Keith L. Williams, Jacob Tremblay and Sam Richardson (r) star in Good Boys |
Bean Bag Boys for Life
Rotten Tomatoes Plot: After being invited to his first kissing party, 12-year-old Max (Room's Jacob Tremblay) is panicking because he doesn't know how to kiss. Eager for some pointers, Max and his best friends Thor (Brady Noon, HBO's Boardwalk Empire) and Lucas (Keith L. Williams, Fox's The Last Man On Earth) decide to use Max's dad's drone - which Max is forbidden to touch - to spy (they think) on a teenage couple making out next door. But when things go ridiculously wrong, the drone is destroyed. Desperate to replace it before Max's dad (Will Forte, The Last Man on Earth) gets home, the boys skip school and set off on an odyssey of epically bad decisions involving some accidentally stolen drugs, frat-house paintball, and running from both the cops and terrifying teenage girls (Life of the Party's Molly Gordon and Ocean's Eight's Midori Francis.) Directed by Gene Stupnitsky.

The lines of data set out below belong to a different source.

(* ===== verification/DltScenario.v ===== *)
(** * A node of the network at work

    Small networks on which the theorems are evaluated: first over a chain that is
    only its height, then over the small chain of [BlockScenario]. *)

From stdpp Require Import gmap strings list sorting.
From Stdlib Require Import ZArith Lia.
From S2P Require Import Prelude Fc Text Asset Authority SignState Operations ChainOperations.
From S2P Require Import Block ForkDb ForkDbProofs Objects Database Supply Frame Scenario EvalTransfer EvalAccount.
From S2P Require Import EvalGovern EvalAward EvalInvite Evaluators Duties Slots BlockData Irreversible.
From S2P Require Import PostValidation Schedule Transactions Proposals ProposalsTrap ApplyBlock BlockScenario.
From S2P Require Import PushBlock PushBlockProofs PushBlockFailures DltMempool DltMempoolProofs Dlt DltPeers DltSync.
From S2P Require Import DltHandlers DltInvariant DltNode DltProofs DltSteps DltDelegate DltDelegateProofs.

#[local] Existing Instance test_env.
#[local] Existing Instance no_interpreters.
#[local] Existing Instance test_tx_env.
#[local] Existing Instance clear_arrays.
#[local] Existing Instance test_block_env.
#[local] Existing Instance reversible_states.

(** ** A chain that is only its height *)

(** Block [n] has the identifier [n]; a pushed block raises the head by one. *)
Definition height_chain : Delegate Z := {|
  get_head_block_id h := h; get_head_block_num h := h;
  get_lib_block_id h := h - 2; get_lib_block_num h := h - 2;
  get_dlt_earliest_block _ := 1; get_dlt_latest_block h := h;
  is_emergency_consensus_active _ := false; has_emergency_private_key _ := false;
  delegate_read_block n h := if n <=? h then Some (plain "alice" n 1000000 0 n) else None;
  block_exists_in_log_or_fork_db n h := n <=? h;
  delegate_block_known n h := n <=? h;
  accept_block _ _ h := (h + 1, took ACCEPTED);
  accept_transaction _ h := h;
  compare_branches _ _ _ := 0; get_fork_branch_tips _ := []; switch_to_fork _ h := h;
  is_head_on_branch _ _ := true; check_tapos_block_summary _ _ _ := true; delegate_clear_syncing h := h
|}.
#[local] Existing Instance height_chain.

Definition small_messages : MessageSizes := {| block_pack_size _ := 100; reply_pack_size l := 100 * Z.of_nat (length l) |}.
#[local] Existing Instance small_messages.

(** A node with room for ten connections, at block 50. *)
Definition fresh_node : p2p := new_node [] 10 77 false (empty_mempool 3 1000 500 24) 10 5 600 24 1000.
Definition at_block (h : Z) : world Z := mk_world fresh_node h.

Definition greeting (head earliest : Z) (nid : Z) : hello_message :=
  mk_hello (Z.min head 50) head 48 48 earliest head false false 0 DLT_NODE_STATUS_FORWARD nid.

(** Two peers connect, and say what they have. *)
Definition two_peers (head1 earliest1 head2 earliest2 : Z) : list (Z * net_event Z) :=
  [(seconds 1, ev_accept (1, 1)); (seconds 1, ev_accept (2, 1));
   (seconds 2, ev_message 0 1 (dlt_hello (greeting head1 earliest1 11)));
   (seconds 2, ev_message 0 2 (dlt_hello (greeting head2 earliest2 12)))].
Definition met (h head1 earliest1 head2 earliest2 : Z) : world Z :=
  run (two_peers head1 earliest1 head2 earliest2) (at_block h).

Lemma fresh_ok : net_ok fresh_node.
Proof. split; cbn; try lia; try set_solver; [constructor|by apply empty_mempool_ok|done]. Qed.

Lemma met_fine h a b c d : fine (met h a b c d).
Proof. apply fine_run. exact fresh_ok. Qed.

(** Peers whose blocks are not known: the node waits in the SYNC mode. *)
Definition stranger (head nid : Z) : hello_message :=
  mk_hello 900 head 900 48 1 head false false 0 DLT_NODE_STATUS_FORWARD nid.
Definition waiting (head1 head2 : Z) : world Z :=
  run [(seconds 1, ev_accept (1, 1)); (seconds 1, ev_accept (2, 1));
       (seconds 2, ev_message 0 1 (dlt_hello (stranger head1 11)));
       (seconds 2, ev_message 0 2 (dlt_hello (stranger head2 12)))] (at_block 50).

Definition peer_at (id : Z) (w : world Z) : peer_state := default new_peer (peer_of id (net w)).

Definition peer_summary (n : p2p) : list (Z * lifecycle * Z) :=
  (λ p, (p.1, lifecycle_state p.2, peer_head_num p.2)) <$> _peer_states n.

(** Greeting peers that are not ahead brings the node into the FORWARD mode. *)
Example met_peers :
  peer_summary (net (met 50 50 1 50 1)) = [(1, ACTIVE, 50); (2, ACTIVE, 50)] ∧
  _node_status (net (met 50 50 1 50 1)) = DLT_NODE_STATUS_FORWARD ∧
  _node_status (net (waiting 50 50)) = DLT_NODE_STATUS_SYNC.
Proof. split_and!; vm_compute; reflexivity. Qed.

(** ** The theorems at work *)

Lemma net_invariant_witness :
  net_ok (net (run (two_peers 500 1 500 100) (at_block 50))) ∧
  peer_summary (net (run (two_peers 500 1 500 100) (at_block 50))) = [(1, SYNCING, 500); (2, ACTIVE, 500)].
Proof.
  split; [|vm_compute; reflexivity].
  refine (net_invariant [] 10 77 false 3 1000 500 24 10 5 600 24 1000 50 (two_peers 500 1 500 100) _ _ _ _); lia.
Defined.


Lemma catchup_forward_witness :
  is_sync (waiting 50 50) = true ∧ is_forward (check_sync_catchup (seconds 10) (waiting 50 50)) = true ∧
  is_forward (check_sync_catchup (seconds 10) (waiting 50 60)) = false.
Proof.
  pose proof (λ b Hs Hh, catchup_forward (D := height_chain) (seconds 10) (waiting 50 b) Hs Hh eq_refl) as H.
  split; [vm_compute; reflexivity|]. split.
  - apply (proj1 (H 50 ltac:(vm_compute; reflexivity) ltac:(vm_compute; reflexivity))). split_and!.
    + exists (1, peer_at 1 (waiting 50 50)). split; [apply peer_of_elem; vm_compute; reflexivity|].
      split; [vm_compute; reflexivity|vm_compute; discriminate].
    + apply (proj1 (Forall_forall (λ p : Z * peer_state, is_talking p.2 = true →
        peer_head_num p.2 ≤ get_head_block_num (chain (waiting 50 50))) _)). apply (bool_decide_eq_true_1 _). vm_compute. reflexivity.
    + vm_compute. discriminate.
  - apply not_true_is_false. intros (_ & Hall & _)%(proj1 (H 60 ltac:(vm_compute; reflexivity) ltac:(vm_compute; reflexivity))).
    specialize (Hall (2, peer_at 2 (waiting 50 60))
      ltac:(apply peer_of_elem; vm_compute; reflexivity) ltac:(vm_compute; reflexivity)).
    vm_compute in Hall. by apply Hall.
Defined.

(** A gap: a block far ahead has been heard of.  The peer answers, and the periodic
    task runs again; no other request is sent before the time has passed. *)
Definition empty_reply : list (Z * net_event Z) :=
  [(seconds 21, ev_message 0 1 (dlt_gap_fill_reply [])); (seconds 24, ev_task (λ _, 0) 0)].
Definition silent_peer : list (Z * net_event Z) :=
  [(seconds 24, ev_task (λ _, 0) 0); (seconds 34, ev_task (λ _, 0) 0)].

Lemma gap_fill_polite_witness :
  let w := met 50 500 1 500 100 in let w' := request_gap_fill (seconds 20) w in
  _sent (net w') = _sent (net w) ++ [(1, dlt_gap_fill_request (numbers 50 149))] ∧
  gap_requests (net (run empty_reply w')) = gap_requests (net w') ∧
  gap_requests (net (run silent_peer w')) = gap_requests (net w').
Proof.
  intros w w'. assert (last (_sent (net w')) = Some (1, dlt_gap_fill_request (numbers 50 149))) as Hl
    by (vm_compute; reflexivity).
  destruct (gap_fill_polite (seconds 20) w) as [H|(p & from & upto & H & _ & _ & H5 & H15 & _)];
    [vm_compute; reflexivity|vm_compute; discriminate|vm_compute; discriminate|vm_compute; reflexivity|..].
  - exfalso. fold w' in H. rewrite H in Hl. revert Hl. vm_compute. discriminate.
  - fold w' in H. rewrite H, last_snoc in Hl. injection Hl as -> Hn. rewrite Hn in H.
    split; [exact H|]. split; [apply H5|apply H15]; intros t e He.
    + repeat (apply elem_of_cons in He as [[= -> ->]|He]; [vm_compute; reflexivity|]). apply elem_of_nil in He. destruct He.
    + repeat (apply elem_of_cons in He as [[= -> ->]|He]; [split; [vm_compute; discriminate|intros ???; discriminate]|]).
      apply elem_of_nil in He. destruct He.
Defined.

(** After the time has passed the request is repeated. *)
Example request_repeated :
  let w' := request_gap_fill (seconds 20) (met 50 500 1 500 100) in
  length (gap_requests (net w')) = 1%nat ∧
  length (gap_requests (net (run (empty_reply ++ [(seconds 26, ev_task (λ _, 0) 0)]) w'))) = 2%nat.
Proof. split; vm_compute; reflexivity. Qed.

(** The first peer has connected to the node. *)
Lemma ban_forgotten_witness :
  let w := met 50 50 1 50 1 in
  is_incoming (peer_at 1 w) = true ∧
  peer_of 1 (handle_disconnect (seconds 11) 1 false 0 (soft_ban_peer (seconds 10) 1 "spam" (net w))) = None.
Proof.
  intros w. split; [vm_compute; reflexivity|].
  refine (proj1 (proj1 (ban_forgotten (seconds 10) (seconds 11) 1 "spam" 0 (peer_at 1 w) (net w) _ _) _)).
  - vm_compute. reflexivity.
  - lia.
  - vm_compute. reflexivity.
Defined.

(** One claim of a height, and the peer leaves. *)
Definition big_claim : fork_status_message := mk_fork_status 0 9 1000000 9 0 0 0 DLT_NODE_STATUS_FORWARD.
Lemma claimed_height_stays_witness :
  let w' := run [(seconds 4, ev_disconnect 2 0)]
              (step (seconds 3) (ev_message 0 2 (dlt_fork_status big_claim)) (waiting 50 50)) in
  is_forward (check_sync_catchup (seconds 10) w') = false ∧
  peer_summary (net w') = [(1, ACTIVE, 50)] ∧
  is_forward (check_sync_catchup (seconds 10) (waiting 50 50)) = true.
Proof.
  intros w'. split; [|split; vm_compute; reflexivity].
  refine (proj2 (claimed_height_stays (D := height_chain) (seconds 3) 0 2 big_claim [(seconds 4, ev_disconnect 2 0)]
    (waiting 50 50) _) (seconds 10) _ _ _); vm_compute; [by eexists|reflexivity..].
Defined.

(** ** Over the small chain *)

#[local] Instance small_host : Delegate host := host_delegate 3 10.
#[local] Remove Hints height_chain : typeclass_instances.

(** A peer connects and sends two blocks. *)
Definition small_world : world host := mk_world fresh_node (mk_host start_node 0 0 false false).
Definition two_sent_blocks : list (Z * net_event host) :=
  [(seconds 1, ev_accept (1, 1));
   (seconds 2, ev_message 0 1 (dlt_hello (mk_hello (block_id a4) 4 0 0 1 4 false false 0 DLT_NODE_STATUS_FORWARD 11)));
   (seconds 3, ev_message 0 1 (dlt_block_range_reply [a3; a4] 0 true))].

Lemma network_replays_blocks_witness :
  node_ok 3 (network_flags []) network_tx_flags [] chain_db (host_node (chain (run two_sent_blocks small_world))) ∧
  head_num (host_node (chain (run two_sent_blocks small_world))) = 4 ∧
  _node_status (net (run two_sent_blocks small_world)) = DLT_NODE_STATUS_FORWARD.
Proof.
  split; [|split; vm_compute; reflexivity].
  refine (network_replays_blocks 3 10 chain_db [] fresh_node 0 false false two_sent_blocks _).
  intros e He c. repeat (apply elem_of_cons in He as [->|He]; [discriminate|]). by apply elem_of_nil in He.
Defined.

(** Two branches compete: the block of the head, and another at its height, which
    has been found to be the better one five times. *)
Definition forked_host : host := mk_host (pushed [a3; b3]) 0 0 false false.
Definition forked_world : world host :=
  mk_world (fresh_node <| current_winner_tip := block_id a3 |> <| consecutive_blocks_as_winner := 5 |>
                       <| _fork_detected := true |> <| _fork_status := DLT_FORK_STATUS_LOOKING_RESOLUTION |>) forked_host.

Lemma forked_wf : fdb_wf (forks_of forked_host).
Proof.
  assert (forks_of forked_host = (ForkDb.push_block b3
    (set_max_size 3 (ForkDb.push_block a3 (start_block block_2 empty_fork_database).1).1).1).1) as ->
    by (vm_compute; reflexivity).
  assert (∀ b s, 0 < block_num b → fdb_wf s → fdb_wf (ForkDb.push_block b s).1) as Hp.
  { intros b s Hb Hs. pose proof (push_block_spec s b Hs Hb) as H. unfold fwp in H.
    by destruct (ForkDb.push_block b s) as [s' r], H as [H _]. }
  apply Hp; [vm_compute; reflexivity|]. eapply wf_step; [|by apply step_set_max_size]. apply Hp; [vm_compute; reflexivity|].
  apply wf_start_block; [apply wf_empty|vm_compute; reflexivity].
Qed.

Lemma resolution_never_switches_witness :
  host_branch_tips forked_host = [block_id a3; block_id b3] ∧
  is_head_on_branch (block_id b3) forked_host = true ∧ chain (resolve_fork forked_world) = forked_host.
Proof.
  assert (host_branch_tips forked_host = [block_id a3; block_id b3]) as Ht by (vm_compute; reflexivity).
  split; [exact Ht|].
  destruct (resolution_never_switches 3 10 forked_world forked_wf) as (H1 & H2 & _).
  - intros tip. change (chain forked_world) with forked_host. rewrite Ht. intros [->|[->|[]%elem_of_nil]%elem_of_cons]%elem_of_cons.
    + left. vm_compute. reflexivity.
    + right. eexists. vm_compute. reflexivity.
  - split; [|exact H2]. apply H1. change (chain forked_world) with forked_host. rewrite Ht. by right; left.
Defined.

Starring: Jacob Tremblay, Keith L. Williams, Brady Noon, Molly Gordon, Lil Rel Howery, and Will Forte
What's Good: Stupnitsky's directorial debut is a delightful mix of cute and raunchy, that never oversteps it bounds (despite teetering on the edge) while soliciting laughs galore. Its adorable trio of tweens is close-to-perfect, trading hilarious one-liners, "Is that what happens when you get a stepmom?" while struggling with childproof bottles and learning how to kiss. Best of all, it's done with good intentions, which isn't easy to do in a coming-of-age story, especially one that features a myriad of sex toys (amongst other naughty scenarios.)
What's Not: Lack of star power.
Budget: $20 million
Runtime: 90 minutes
Target Audience: Just about everyone (prudes, stay clear.) Fans of Superbad.
Bottom Line: It's short, sweet and jam-packed with (light-hearted) vulgarity. What more could you ask for? How about a sequel, and soon (fingers crossed.)